Re: [SQL] Wrong query plan when using a left outer join

2012-01-17 Thread Feike Steenbergen
 BTW, add a foreign key and index on handhistory_plain.hand_id (unless you 
 have it already).
It's there already:

feiketracker=# \d+ handhistory_plain;
Table stage.handhistory_plain
 Column  |  Type   | Modifiers | Storage  | Description
-+-+---+--+-
 hand_id | integer | not null  | plain|
 history | text| not null  | extended |
Indexes:
handhistory_plain_pkey PRIMARY KEY, btree (hand_id) CLUSTER
Foreign-key constraints:
handhistory_plain_hand_id_fkey FOREIGN KEY (hand_id) REFERENCES
hand_meta(hand_id)

 BTW2, if you really don't care on handhistory you can just use
 original query with no join.

Well, sometimes I do, sometimes I don't. For easier application access
I wanted to create a view that joins both these tables together:
easier application design and better performance, as the analyzer
should know best when not to use the handhistory_plain table.


The design is as follows:

hand_meta - holds all metadata for a pokerhand
handhistory_plain holds the history for a pokerhand

hand_meta is going to be used the most, it is around 165 bytes per tuple
handhistory_plain is not going to be used often (it is there as a
reference); it is around 5000 bytes per tuple.

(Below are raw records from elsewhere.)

#[global] Instance test_eq_dec : EqDecision test.
Proof. solve_decision. Defined.

Definition suite : list test :=
  [daemon_connection; receiving_launch_process; receiving_failed_launch_process;
   receiving_process_terminated; echo; response_time_; execve_terminated;
   socket_listening_; watching_socket_; inotify_result; inotify_event_; kill_process_].

Definition run {FB : FlatBuffers} (t : test) : fixture -> result :=
  match t with
  | daemon_connection => test_daemon_connection
  | receiving_launch_process => test_receiving_launch_process
  | receiving_failed_launch_process => test_receiving_failed_launch_process
  | receiving_process_terminated => test_receiving_process_terminated
  | echo => test_echo
  | response_time_ => test_response_time
  | execve_terminated => test_execve_terminated
  | socket_listening_ => test_socket_listening
  | watching_socket_ => test_watching_socket
  | inotify_result => test_inotify_result
  | inotify_event_ => test_inotify_event
  | kill_process_ => test_kill_process
  end.

Definition command_of (t : test) (port : Z) : option Command :=
  match t with
  | daemon_connection => None
  | receiving_launch_process | receiving_process_terminated => Some ls_command
  | receiving_failed_launch_process => Some failed_command
  | echo | execve_terminated => Some (echo_command [])
  | response_time_ => Some response_command
  | socket_listening_ | watching_socket_ => Some (socket_command port)
  | inotify_result => Some inotify_result_command
  | inotify_event_ => Some inotify_event_command
  | kill_process_ => Some sleep_command
  end.

Lemma commands_ok t port cmd :
  0 <= port < 2 ^ 16 -> command_of t port = Some cmd -> command_ok cmd = true.
Proof.
  intros Hport. assert (in_range SUint32 port = true) as H by (unfold in_range; cbn; lia).
  destruct t; intros [= <-]; try reflexivity;
    cbv -[in_range Z.leb max_buffer_size]; by rewrite H.
Qed.

(** ** The specification: a test judges the first report of its kind *)
Definition result_of (b : bool) : result := if b then Passed else Failed.

Definition first_report (event : Event) (reports : list report) : option report :=
  List.find (fun r => bool_decide (report_event r = event)) reports.

Definition judged_by (event : Event) (judge : report -> bool) (reports : list report) : result :=
  match first_report event reports with
  | Some r => result_of (judge r)
  | None => Running
  end.

Definition judged (t : test) (port : Z) (in_time : bool) (reports : list report) : result :=
  match t with
  | daemon_connection =>
      judged_by TCP_SOCKET_LISTENING
        (fun r => match r with TCPSocketListening p => p =? port | _ => false end) reports
  | receiving_launch_process =>
      judged_by PROCESS_LAUNCHED (fun r => match r with ProcessLaunched pid => 0 <=? pid | _ => false end) reports
  | receiving_failed_launch_process =>
      judged_by EXECVE_TERMINATED
        (fun r => match r with ExecveTerminated pid _ success => negb success && (0 <? pid) | _ => false end) reports
  | receiving_process_terminated | echo =>
      judged_by PROCESS_TERMINATED
        (fun r => match r with ProcessTerminated pid code => (0 <=? pid) && (code =? 0) | _ => false end) reports
  | response_time_ =>
      judged_by PROCESS_TERMINATED
        (fun r => match r with ProcessTerminated pid code => (0 <? pid) && (code =? 0) && in_time | _ => false end)
        reports
  | execve_terminated =>
      judged_by EXECVE_TERMINATED
        (fun r => match r with ExecveTerminated pid _ success => success && (0 <? pid) | _ => false end) reports
  | socket_listening_ =>
      judged_by SOCKET_WATCH_TERMINATED
        (fun r => match r with SocketWatchTerminated p _ => 0 <? p | _ => false end) reports
  | watching_socket_ =>
      judged_by SOCKET_WATCHED (fun r => match r with SocketWatched p => 0 <? p | _ => false end) reports
  | inotify_result => judged_by INOTIFY_WATCH_LIST_UPDATED (fun _ => true) reports
  | inotify_event_ => judged_by INOTIFY_PATH_UPDATED (fun _ => true) reports
  | kill_process_ =>
      judged_by PROCESS_TERMINATED
        (fun r => match r with ProcessTerminated pid code => (0 <? pid) && (0 <? code) && in_time | _ => false end)
        reports
  end.

Lemma first_report_split event reports :
  match first_report event reports with
  | Some r => report_event r = event /\ exists before after,
      reports = before ++ r :: after /\ Forall (fun r => report_event r <> event) before
  | None => Forall (fun r => report_event r <> event) reports
  end.
Proof.
  induction reports as [|r reports IH]; cbn; [done|]. case_bool_decide as He.
  - split; [done|]. by exists [], reports.
  - destruct (first_report event reports) as [r'|] eqn:E; unfold first_report in E; rewrite E.
    + destruct IH as (? & before & after & -> & HF). split; [done|].
      exists (r :: before), after. split; [done|]. by constructor.
    + by constructor.
Qed.

Section judging.
Context {FB : FlatBuffers} {FBL : FlatBuffersLaws FB}.

Lemma unseen event reports msgs :
  Forall2 encodes reports msgs -> Forall (fun r => report_event r <> event) reports ->
  Forall (fun m => sees event m = false) msgs.
Proof.
  induction 1 as [|r m reports msgs Hr _ IH]; intros HF; [constructor|].
  apply Forall_cons in HF as [Hne HF]. constructor; [|by apply IH].
  rewrite (encodes_seen _ _ Hr). by apply bool_decide_eq_false_2.
Qed.

(** What a session finds in the messages of a list of reports. *)
Lemma first_delivered event reports msgs l :
  Forall2 encodes reports msgs -> carries l msgs [] ->
  match first_report event reports with
  | Some r => report_event r = event /\ exists before msg l',
      encodes r msg /\ transcript event l before msg l' /\ (length before < length msgs)%nat
  | None => Forall (fun m => sees event m = false) msgs
  end.
Proof.
  intros HE Hc. pose proof (first_report_split event reports) as H.
  destruct (first_report event reports) as [r|]; [|by eapply unseen].
  destruct H as (He & before & after & -> & HF). split; [done|].
  apply Forall2_app_inv_l in HE as (mb & rest & HB & HR & ->).
  apply Forall2_cons_inv_l in HR as (msg & ma & Hr & _ & ->).
  rewrite cons_middle, app_assoc in Hc.
  apply carries_app_inv in Hc as (l' & Hc & _).
  exists mb, msg, l'. split; [exact Hr|]. split; [split; [exact Hc | by eapply unseen]|].
  rewrite length_app. cbn. lia.
Qed.

Lemma concludes_asserts o v l out :
  concludes o v l out -> asserts o = result_of (negb (bool_decide (v = Some (-1)))).
Proof. intros ->. cbn. by case_bool_decide. Qed.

They both hold the same column as primary key, handhistory_plain holds
a fraction of the tuples of hand_meta, the split was only made to make
sure the processed data (hand_meta) is smaller in size and should
therefore require less I/O and thus increase performance.

I'm not sure what to make of:
 imagine that the view on the right side of join has some side effects.
I can see some side effects may occur, but as it is a left join, the
left hand side will always be part of the returning set (there is no
where clause), so the index should be used.
Even though I don't understand, you seem to be right, a natural join
is 30 times faster:

feiketracker=# explain analyze select max(hand_id) from hand_meta left
join handhistory_plain using(hand_id);
 QUERY
PLAN
-
 Aggregate  (cost=1049261.00..1049261.01 rows=1 width=4)
(actual time=31179.238..31179.241 rows=1 loops=1)
   -  Seq Scan on hand_meta  (cost=100.00..1043062.40
rows=2479440 width=4) (actual time=0.131..16039.886 rows=2479440
loops=1)
 Total runtime: 31179.725 ms
(3 rows)

Time: 31185.088 ms

feiketracker=# explain analyze select max(hand_id) from hand_meta join
handhistory_plain using(hand_id);

 QUERY PLAN
--
 Aggregate  (cost=53043.61..53043.62 rows=1 width=4) (actual
time=962.242..962.245 rows=1 loops=1)
   -  Nested Loop  (cost=0.00..53029.93 rows=5470 width=4) (actual
time=0.400..920.582 rows=5470 loops=1)
 -  Index Scan using handhistory_plain_pkey on
handhistory_plain  (cost=0.00..14494.27 rows=5470 width=4) (actual
time=0.215..101.177 rows=5470 loops=1)
 -  Index Scan using hand_meta_pkey on hand_meta
(cost=0.00..7.03 rows=1 width=4) (actual time=0.100..0.115 rows=1
loops=5470)
   Index Cond: (hand_meta.hand_id = handhistory_plain.hand_id)
 Total runtime: 962.968 ms


 try to experiment with SET enable_seqscan TO false; - and see what happens.
Didn't make a difference; therefore I think postgres determines it is
unable to use the index, is that correct?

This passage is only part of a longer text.